Even the names we refer to them by suggest that one of these two guys is viewed very differently from the other. I’ve instinctively slipped into referring to the mayor of London by his first name: he’s always Sadiq, not Khan, just as his predecessors were Boris and Ken. But, despite Eoin Clarke’s brief attempt to promote his 2015 leadership campaign with a twitter feed called “Labour Andy”, Burnham is still Burnham: formal, not familiar. 

I’ve a few theories to explain all this, though I’ve no idea which is correct. For a while I’ve assumed it’s about sincerity. When Sadiq Khan mentions his dad’s bus for the 257th time in a day, he does it with a wink to the audience, making a crack about the fact he won’t stop going on about it. That way, the message gets through to the punters at home who are only half listening, but the bored lobby hacks who’ve heard this routine two dozen times before feel they’re in the joke.

Burnham, it seems to me, lacks this lightness of touch: when he won’t stop banging on about the fact he grew up in the north, it feels uncomfortably like he means it. And to take yourself seriously in politics is sometimes to invite others to make jokes at your expense.

Then again, perhaps the problem is that Burnham isn’t quite sincere enough. Sadiq Khan genuinely is the son of a bus-driving immigrant: he may keep going on about it, but it is at least true. Burnham’s “just a northern lad” narrative is true, too, but excludes some crucial facts: that he went to Cambridge, and was working in Parliament aged 24. Perhaps that shouldn’t change how we interpret his story; but I fear, nonetheless, it does.

Maybe that’s not it, though: maybe I’m just another London media snob. Because Burnham did grow up at the disadvantaged end of the country, a region where, for too many people, chasing opportunities means leaving. The idea London is a city where the son of a bus driver can become mayor flatters our metropolitan self-image; the idea that a northerner who wants to build a career in politics has to head south at the earliest opportunity does the opposite. 

So if we roll our eyes when Burnham talks about the north, perhaps that reflects badly on us, not him: the opposite of northern chippiness is southern snobbery.
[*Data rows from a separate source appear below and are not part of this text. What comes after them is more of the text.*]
(** * sailnavsim-core: the per-tick motion of a boat (src/Boat.c)

    A shallow embedding of [Boat.c] and the properties of its tick function
    [Boat_advance].

    - The C type [double] is an interface, [Scalar]: the arithmetic and the
      comparisons the file uses.  It has two instances.  [Scalar_float] is
      IEEE binary64 (the kernel's primitive floats), which is what the
      compiled program computes with.  [Scalar_Q] is exact rational
      arithmetic, on which the properties that need the laws of an ordered
      field are stated.  Properties that only follow the control flow are
      proved for every instance.
    - The collaborators outside the file (libproteus and BoatWindResponse)
      are the fields of a record [Env]; a tick sees one such environment.
    - [Boat_advance] mutates the boat it is handed and, through [rand_r],
      the file's static [_randSeed]; the embedding passes both explicitly. *)

From Stdlib Require Import ZArith QArith Qabs Bool List Lia Lqa.
From Stdlib Require Import Floats Uint63.
Import ListNotations.

Set Implicit Arguments.

(** ** Scalars *)

(** What [Boat.c] does with a [double]: decimal literals, [+ - * /], unary
    minus, [fabs], [<=] and [<].  [dconst m e] is the literal [m]·10^-[e]. *)
Class Scalar (D : Type) : Type := {
  dconst : Z -> nat -> D;
  dadd : D -> D -> D;
  dsub : D -> D -> D;
  dmul : D -> D -> D;
  ddiv : D -> D -> D;
  dneg : D -> D;
  dabs : D -> D;
  dle : D -> D -> bool;
  dlt : D -> D -> bool
}.

Declare Scope scalar_scope.
Delimit Scope scalar_scope with D.
Notation "x + y" := (dadd x y) : scalar_scope.
Notation "x - y" := (dsub x y) : scalar_scope.
Notation "x * y" := (dmul x y) : scalar_scope.
Notation "x / y" := (ddiv x y) : scalar_scope.
Notation "- x" := (dneg x) : scalar_scope.
Notation "x <=? y" := (dle x y) : scalar_scope.
Notation "x <? y" := (dlt x y) : scalar_scope.
Notation "x >=? y" := (dle y x) : scalar_scope.
Notation "x >? y" := (dlt y x) : scalar_scope.

(** binary64.  A decimal literal is the correctly rounded quotient of two
    integers that binary64 represents exactly, which is the nearest double
    to the decimal, as a C compiler reads it. *)
Definition float_of_Z (z : Z) : float :=
  if (z <? 0)%Z then PrimFloat.opp (PrimFloat.of_uint63 (Uint63.of_Z (- z)))
  else PrimFloat.of_uint63 (Uint63.of_Z z).

Definition float_const (m : Z) (e : nat) : float :=
  PrimFloat.div (float_of_Z m) (float_of_Z (10 ^ Z.of_nat e)).

#[export] Instance Scalar_float : Scalar float := {|
  dconst := float_const;
  dadd := PrimFloat.add;
  dsub := PrimFloat.sub;
  dmul := PrimFloat.mul;
  ddiv := PrimFloat.div;
  dneg := PrimFloat.opp;
  dabs := PrimFloat.abs;
  dle := PrimFloat.leb;
  dlt := PrimFloat.ltb
|}.

(** Exact rationals. *)
Definition Q_const (m : Z) (e : nat) : Q := Qmake m (Z.to_pos (10 ^ Z.of_nat e)).

Definition Qlt_bool (x y : Q) : bool := negb (Qle_bool y x).

#[export] Instance Scalar_Q : Scalar Q := {|
  dconst := Q_const;
  dadd := Qplus;
  dsub := Qminus;
  dmul := Qmult;
  ddiv := Qdiv;
  dneg := Qopp;
  dabs := Qabs;
  dle := Qle_bool;
  dlt := Qlt_bool
|}.

(** ** Data *)

(** libproteus' position and vector (degrees; the unit of [mag] is the
    caller's). *)
Record proteus_GeoPos (D : Type) : Type := { lat : D; lon : D }.
Record proteus_GeoVec (D : Type) : Type := { angle : D; mag : D }.

(** The two fields of [proteus_OceanData] and the one field of
    [proteus_Weather] that [Boat.c] reads. *)
Record proteus_OceanData (D : Type) : Type := {
  current : proteus_GeoVec D;
  ice : D
}.
Record proteus_Weather (D : Type) : Type := { wind : proteus_GeoVec D }.

(** [Boat] (Boat.h), by the fields [Boat.c] assigns in [Boat_new]. *)
Record Boat (D : Type) : Type := {
  pos : proteus_GeoPos D;
  v : proteus_GeoVec D;
  desiredCourse : D;
  distanceTravelled : D;
  boatType : Z;
  stop : bool;
  sailsDown : bool;
  movingToSea : bool;
  setImmediateDesiredCourse : bool
}.

(** The file's static state: [_randSeed].  [randCalls] is a ghost counter of
    the calls to [rand_r]; the program has no such variable. *)
Record World : Type := { _randSeed : Z; randCalls : nat }.

(** The collaborators.  [proteus_Ocean_get] returns its validity flag and the
    record it fills; [proteus_GeoPos_advance] and [proteus_GeoVec_add] return
    the new value of the first argument, which they update in place;
    [rand_r] returns its result and the new seed. *)
Record Env (D : Type) : Type := {
  proteus_GeoInfo_isWater : proteus_GeoPos D -> bool;
  proteus_GeoPos_advance : proteus_GeoPos D -> proteus_GeoVec D -> proteus_GeoPos D;
  proteus_GeoVec_add : proteus_GeoVec D -> proteus_GeoVec D -> proteus_GeoVec D;
  proteus_Ocean_get : proteus_GeoPos D -> bool * proteus_OceanData D;
  proteus_Weather_get : proteus_GeoPos D -> bool -> proteus_Weather D;
  proteus_Compass_diff : D -> D -> D;
  BoatWindResponse_getCourseChangeRate : Z -> D;
  BoatWindResponse_getBoatSpeed : D -> D -> Z -> D;
  BoatWindResponse_getSpeedChangeResponse : Z -> D;
  rand_r : Z -> Z * Z
}.

(** ** The program *)

Section Program.

Context {D : Type} {SD : Scalar D}.
Local Open Scope scalar_scope.

(** The literals of the file. *)
Definition c_0 : D := dconst 0 0.
Definition c_1 : D := dconst 1 0.
Definition c_10 : D := dconst 10 0.
Definition c_90 : D := dconst 90 0.
Definition c_100 : D := dconst 100 0.
Definition c_179 : D := dconst 179 0.
Definition c_180 : D := dconst 180 0.
Definition c_360 : D := dconst 360 0.
Definition c_0_1 : D := dconst 1 1.
Definition c_0_5 : D := dconst 5 1.

Definition FORBIDDEN_LAT : D := dconst 1 4.
Definition MOVE_TO_WATER_DISTANCE : Z := 100.

(** Assignments to one field. *)
Definition set_pos (b : Boat D) (p : proteus_GeoPos D) : Boat D :=
  {| pos := p; v := v b; desiredCourse := desiredCourse b;
     distanceTravelled := distanceTravelled b; boatType := boatType b;
     stop := stop b; sailsDown := sailsDown b; movingToSea := movingToSea b;
     setImmediateDesiredCourse := setImmediateDesiredCourse b |}.

Definition set_v (b : Boat D) (u : proteus_GeoVec D) : Boat D :=
  {| pos := pos b; v := u; desiredCourse := desiredCourse b;
     distanceTravelled := distanceTravelled b; boatType := boatType b;
     stop := stop b; sailsDown := sailsDown b; movingToSea := movingToSea b;
     setImmediateDesiredCourse := setImmediateDesiredCourse b |}.

Definition set_v_angle (b : Boat D) (a : D) : Boat D :=
  set_v b {| angle := a; mag := mag (v b) |}.

Definition set_v_mag (b : Boat D) (m : D) : Boat D :=
  set_v b {| angle := angle (v b); mag := m |}.

Definition set_distanceTravelled (b : Boat D) (d : D) : Boat D :=
  {| pos := pos b; v := v b; desiredCourse := desiredCourse b;
     distanceTravelled := d; boatType := boatType b;
     stop := stop b; sailsDown := sailsDown b; movingToSea := movingToSea b;
     setImmediateDesiredCourse := setImmediateDesiredCourse b |}.

Definition set_stop (b : Boat D) (f : bool) : Boat D :=
  {| pos := pos b; v := v b; desiredCourse := desiredCourse b;
     distanceTravelled := distanceTravelled b; boatType := boatType b;
     stop := f; sailsDown := sailsDown b; movingToSea := movingToSea b;
     setImmediateDesiredCourse := setImmediateDesiredCourse b |}.

Definition set_movingToSea (b : Boat D) (f : bool) : Boat D :=
  {| pos := pos b; v := v b; desiredCourse := desiredCourse b;
     distanceTravelled := distanceTravelled b; boatType := boatType b;
     stop := stop b; sailsDown := sailsDown b; movingToSea := f;
     setImmediateDesiredCourse := setImmediateDesiredCourse b |}.

Definition set_setImmediateDesiredCourse (b : Boat D) (f : bool) : Boat D :=
  {| pos := pos b; v := v b; desiredCourse := desiredCourse b;
     distanceTravelled := distanceTravelled b; boatType := boatType b;
     stop := stop b; sailsDown := sailsDown b; movingToSea := movingToSea b;
     setImmediateDesiredCourse := f |}.

(** [Boat_init]: [_randSeed = time(0)], an [unsigned int]. *)
Definition Boat_init (now : Z) (w : World) : Z * World :=
  (0%Z, {| _randSeed := now mod 2 ^ 32; randCalls := randCalls w |}).

Definition Boat_new (lat0 lon0 : D) (boatType0 : Z) : Boat D :=
  {| pos := {| lat := lat0; lon := lon0 |};
     v := {| angle := c_0; mag := c_0 |};
     desiredCourse := c_0;
     distanceTravelled := c_0;
     boatType := boatType0;
     stop := true;
     sailsDown := false;
     movingToSea := false;
     setImmediateDesiredCourse := true |}.

Definition stopBoat (b : Boat D) : Boat D :=
  set_v_mag (set_stop b true) c_0.

(** [valid ? (1.0 - (od->ice / 100.0f)) : 1.0].  libproteus declares the
    type of [ice]; the quotient is taken in the scalar type. *)
Definition oceanIceSpeedAdjustmentFactor (valid : bool) (od : proteus_OceanData D) : D :=
  if valid then c_1 - (ice od / c_100) else c_1.

Variable E : Env D.

(** [rand_r(&_randSeed)] *)
Definition call_rand_r (w : World) : Z * World :=
  let '(r, seed') := rand_r E (_randSeed w) in
  (r, {| _randSeed := seed'; randCalls := S (randCalls w) |}).

(** Lines 249-256: one wrap into the range of a compass angle. *)
Definition wrapCourse (b : Boat D) : Boat D :=
  if angle (v b) <? c_0 then set_v_angle b (angle (v b) + c_360)
  else if angle (v b) >=? c_360 then set_v_angle b (angle (v b) - c_360)
  else b.

Definition updateCourse (b : Boat D) (s : D) (w : World) : Boat D * World :=
  let courseDiff := proteus_Compass_diff E (angle (v b)) (desiredCourse b) in
  let courseChangeRate := BoatWindResponse_getCourseChangeRate E (boatType b) in
  if dabs courseDiff <=? courseChangeRate * s then
    (set_v_angle b (desiredCourse b), w)
  else
    let '(b1, w1) :=
      if (courseDiff <? c_0) && (courseDiff >=? - c_179) then
        (set_v_angle b (angle (v b) - courseChangeRate * s), w)
      else if (courseDiff >? c_0) && (courseDiff <=? c_179) then
        (set_v_angle b (angle (v b) + courseChangeRate * s), w)
      else
        let '(r, w') := call_rand_r w in
        if (Z.rem r 2 =? 0)%Z then
          (set_v_angle b (angle (v b) - courseChangeRate * s), w')
        else
          (set_v_angle b (angle (v b) + courseChangeRate * s), w') in
    (wrapCourse b1, w1).

Definition updateVelocity (b : Boat D) (s : D) (odv : bool) (od : proteus_OceanData D)
  : Boat D :=
  let wx := proteus_Weather_get E (pos b) true in
  let windVec := wind wx in
  let angleFromWind := proteus_Compass_diff E (angle windVec) (angle (v b)) in
  let spd := BoatWindResponse_getBoatSpeed E (mag windVec) angleFromWind (boatType b)
             * oceanIceSpeedAdjustmentFactor odv od in
  let speedChangeResponse := BoatWindResponse_getSpeedChangeResponse E (boatType b) in
  set_v_mag b (((speedChangeResponse * mag (v b)) + (s * spd)) / (speedChangeResponse + s)).

(** The loop of [Boat_isHeadingTowardWater]: [d] and [pos] are its variables,
    [vec] its constant step.  [None] is the fuel running out before the loop
    condition fails. *)
Fixpoint towardWater_loop (fuel : nat) (d : Z) (p : proteus_GeoPos D)
  (vec : proteus_GeoVec D) : option bool :=
  match fuel with
  | O => None
  | S fuel' =>
      if (d <=? MOVE_TO_WATER_DISTANCE + 10)%Z then
        if proteus_GeoInfo_isWater E p then Some true
        else towardWater_loop fuel' (d + 10)%Z (proteus_GeoPos_advance E p vec) vec
      else Some false
  end.

(** Thirteen evaluations of the loop condition: d = 0, 10, ..., 120. *)
Definition towardWater_fuel : nat := 13.
(* ===== verification/_CoqProject ===== *)
-Q . S2P
Prelude.v
PyStr.v
Codec.v
Sha256.v
Json.v
Base58.v
Sys.v
Paths.v
Logging.v
Crypto.v
Protocol.v
Keys.v
Store.v
StoreProps.v
StoreSpec.v
StoreRefine.v
DaemonClient.v
Reconnect.v
ReconnectProps.v
Service.v
Tunnel.v
TunnelProps.v
Cli.v
CliProps.v
Desktop.v
Themes.v
View.v
Transfers.v
TransfersProps.v
Conversations.v
ConversationsProps.v
ArrivalProps.v
WindowProps.v
BackupProps.v
Sidebar.v
SidebarProps.v
Draw.v
DrawProps.v
Workers.v
WorkersProps.v
Supervise.v
App.v
Startup.v
Entry.v
KeysPage.v
Pages.v
Placement.v
AppProps.v
SuperviseProps.v
StartupProps.v
KeysPageProps.v
PagesProps.v
PlacementProps.v
EntryProps.v
Dist.v
Tether.v
TetherProps.v
Smoke.v
SmokeProps.v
There’s one last possibility for why we may rate Sadiq Khan more highly than Andy Burnham: Sadiq Khan won. We can titter a little at the jokes and the fibs but he is, nonetheless, mayor of London. Andy Burnham is just the bloke who lost two Labour leadership campaigns.

At least – for now. In six weeks time, he’s highly likely to the first mayor of Greater Manchester. Slipperiness is not the worst quality in a mayor; and so much of the job will be about banging the drum for the city, and the region, that Burnham’s tendency to wear his northernness on his sleeve will be a positive boon.

Sadiq Khan’s stature has grown because the fact he became London’s mayor seems to say something, about the kind of city London is and the kind we want it to be. Perhaps, after May, Andy Burnham can do the same for the north – and the north can do the same for Andy Burnham.